The relief worth QR200,000 was carried out through QC’s field office in the country, in co-operation with the United Nations High Commissioner for Refugees (UNHCR), which is responsible for managing these camps.

As a first-aid to needy families in refugee camps during the last 10 days of Ramadan, the relief was provided as part of a joint campaign launched by QC and UNHCR in April to raise more than $9.6mn to reach out to 100,000 people.

According to QC, the campaign aims to help Somali returnees and internally displaced persons (IDPs), and reintegrate them with receiving communities by rehabilitating the public infrastructure in the fields of health, education, shelter, water, and sanitation.

UNHCR and QC also seek to enable Somali returnees, IDPs and receiving communities to have access to education, as well as promote “peaceful coexistence and self-reliance”.

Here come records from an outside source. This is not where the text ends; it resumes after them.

Lemma by_table {A} (f : A → bool) l x : forallb f l = true → x ∈ l → f x = true.
Proof. rewrite forallb_forall, list_elem_of_In. auto. Qed.

(** The id of the one model that another model hides. *)
Definition hidden_model : str := lit "meta-llama/Llama-4-Scout-17B-16E-Instruct".

Definition same_model (m m' : ModelCatalogEntry) : bool :=
  str_eqb (model_id m) (model_id m') && str_eqb (model_provider m) (model_provider m').

Abbreviation plain := (builtin_catalog (H := ascii_case)).

Definition aliases_lead (c : ModelCatalog) : bool :=
  forallb (λ p, is_ascii p.1 && match find_model (H := ascii_case) c p.1 with
                                | Some m => str_eqb (model_id m) p.2
                                | None => false
                                end) (map_to_list (aliases c)).

Definition models_found (c : ModelCatalog) : bool :=
  forallb (λ m, match find_model (H := ascii_case) c (model_id m) with
                | Some m' => same_model m m' || str_eqb (model_id m) hidden_model
                | None => false
                end) (models c).

Definition providers_known (c : ModelCatalog) : bool :=
  forallb (λ m, bool_decide (is_Some (get_provider c (model_provider m)))) (models c)
  && forallb (λ p, 0 <? model_count p) (providers c).

Lemma tables_checked :
  (λ c, plain_catalog c && aliases_lead c && models_found c && providers_known c) plain
  && bool_decide (NoDup (provider_id <$> builtin_providers))
  && bool_decide (NoDup ((λ m, (model_id m, model_provider m)) <$> builtin_models)) = true.
Proof. vm_compute. reflexivity. Qed.

(** The models of one provider have different ids. *)
Lemma same_model_eq m m' : m ∈ builtin_models → m' ∈ builtin_models → same_model m m' = true → m = m'.
Proof.
  pose proof tables_checked as [_ Hd%bool_decide_eq_true]%andb_true_iff.
  intros (i & Hi)%list_elem_of_lookup (j & Hj)%list_elem_of_lookup [Em%str_eqb_spec Ep%str_eqb_spec]%andb_true_iff.
  enough (i = j) as <- by congruence.
  eapply (NoDup_lookup _ _ _ (model_id m, model_provider m) Hd); rewrite list_lookup_fmap; [by rewrite Hi|].
  rewrite Hj. cbn. by rewrite Em, Ep.
Qed.

Lemma builtin_models_eq : models plain = builtin_models.
Proof. reflexivity. Qed.

Lemma find_model_in `{UnicodeCase} c name m : find_model c name = Some m → m ∈ models c.
Proof.
  unfold find_model. rewrite list_elem_of_In.
  case_match eqn:E; [intros [= <-]; exact (proj1 (List.find_some _ _ E))|]. case_match; [|done].
  by intros [? _]%List.find_some.
Qed.

(** The catalogue the program starts with is consistent: every alias leads to
    the model it names; every model is found by its id, except the one whose
    id differs from that of another provider's model in case only; every
    model belongs to a provider, which counts at least one; and the
    providers have different ids. *)
Theorem builtin_catalog_consistent `{UnicodeCase} :
  let c := builtin_catalog in
  (∀ alias id, aliases c !! alias = Some id → ∃ m, find_model c alias = Some m ∧ model_id m = id)
  ∧ (∀ m, m ∈ models c → model_id m ≠ hidden_model → find_model c (model_id m) = Some m)
  ∧ (∀ m, m ∈ models c → ∃ p, get_provider c (model_provider m) = Some p ∧ 0 < model_count p)
  ∧ NoDup (provider_id <$> providers c).
Proof.
  intros c. unfold c. rewrite builtin_catalog_plain.
  pose proof tables_checked as [[Ht Hp]%andb_true_iff _]%andb_true_iff. cbv beta in Ht.
  apply andb_true_iff in Ht as [[[Hascii Ha]%andb_true_iff Hm]%andb_true_iff [Hk Hc]%andb_true_iff].
  split_and!.
  - intros alias id Hal%elem_of_map_to_list. pose proof (by_table _ _ _ Ha Hal) as [Hi Hf]%andb_true_iff. cbn [fst snd] in *.
    rewrite find_model_plain by done. destruct (find_model _ alias) as [m|]; [|done].
    exists m. split; [done|]. by apply str_eqb_spec.
  - intros m Hin Hne. pose proof (by_table _ _ _ Hm Hin) as Hf. cbv beta in Hf.
    rewrite find_model_plain; [|done|exact (by_table _ _ _ Hascii Hin)].
    destruct (find_model _ (model_id m)) as [m'|] eqn:E; [|discriminate Hf]. apply find_model_in in E.
    rewrite builtin_models_eq in E, Hin.
    apply orb_true_iff in Hf as [Hf|Hf%str_eqb_spec]; [|contradiction]. f_equal. symmetry.
    exact (same_model_eq _ _ Hin E Hf).
  - intros m Hin. pose proof (by_table _ _ _ Hk Hin) as Hf. apply bool_decide_eq_true in Hf as [p Hf].
    exists p. split; [done|]. apply List.find_some in Hf as [Hf _].
    apply Nat.ltb_lt. apply (by_table (λ p, 0 <? model_count p) _ _ Hc). by apply list_elem_of_In.
  - unfold builtin_catalog, new_catalog. cbn [providers]. rewrite <-list_fmap_compose. by apply bool_decide_eq_true in Hp.
Qed.

(** The hidden model is found as that of the other provider, with its window
    and its price. *)
Example hidden_model_found :
  (λ m, (model_provider m, context_window m)) <$> find_model (H := ascii_case) plain hidden_model
  = Some (lit "groq", 128000%Z)
  ∧ (λ m, (model_provider m, context_window m)) <$> List.filter (λ m, str_eqb (model_id m) hidden_model) builtin_models
  = [(lit "together", 512000%Z)].
Proof. vm_compute. done. Qed.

In addition, both parties want to provide returnees and receiving communities access to basic services, which will further improve their living conditions.

QC has chosen Dadaab camp, one of the oldest refugee camps in the world, due to the need for food support, especially during the holy month of Ramadan.

The relief project provided a food basket for each family, which consists of rice, sugar, flour, oil and powdered milk.

The project was implemented at a time when refugees living in Dadaab camps faced a shortage of Ramadan food supplies, as most of them depend on aid provided by humanitarian organisations, especially World Food Programme.

The camp was established in northeastern Kenya on the border with Somalia in 1991 when the civil war broke out.

The number of refugees in the camp rose to about 500,000 due to drought in Somalia in 2011. With the start of a voluntary repatriation campaign for Somali refugees, the number now stands at 250,000.

QC is also preparing to implement an educational project for refugees living in the Kakuma camp, the second largest camp in Kenya, in cooperation with UNHCR, Education Above All Foundation and a number of humanitarian organisations.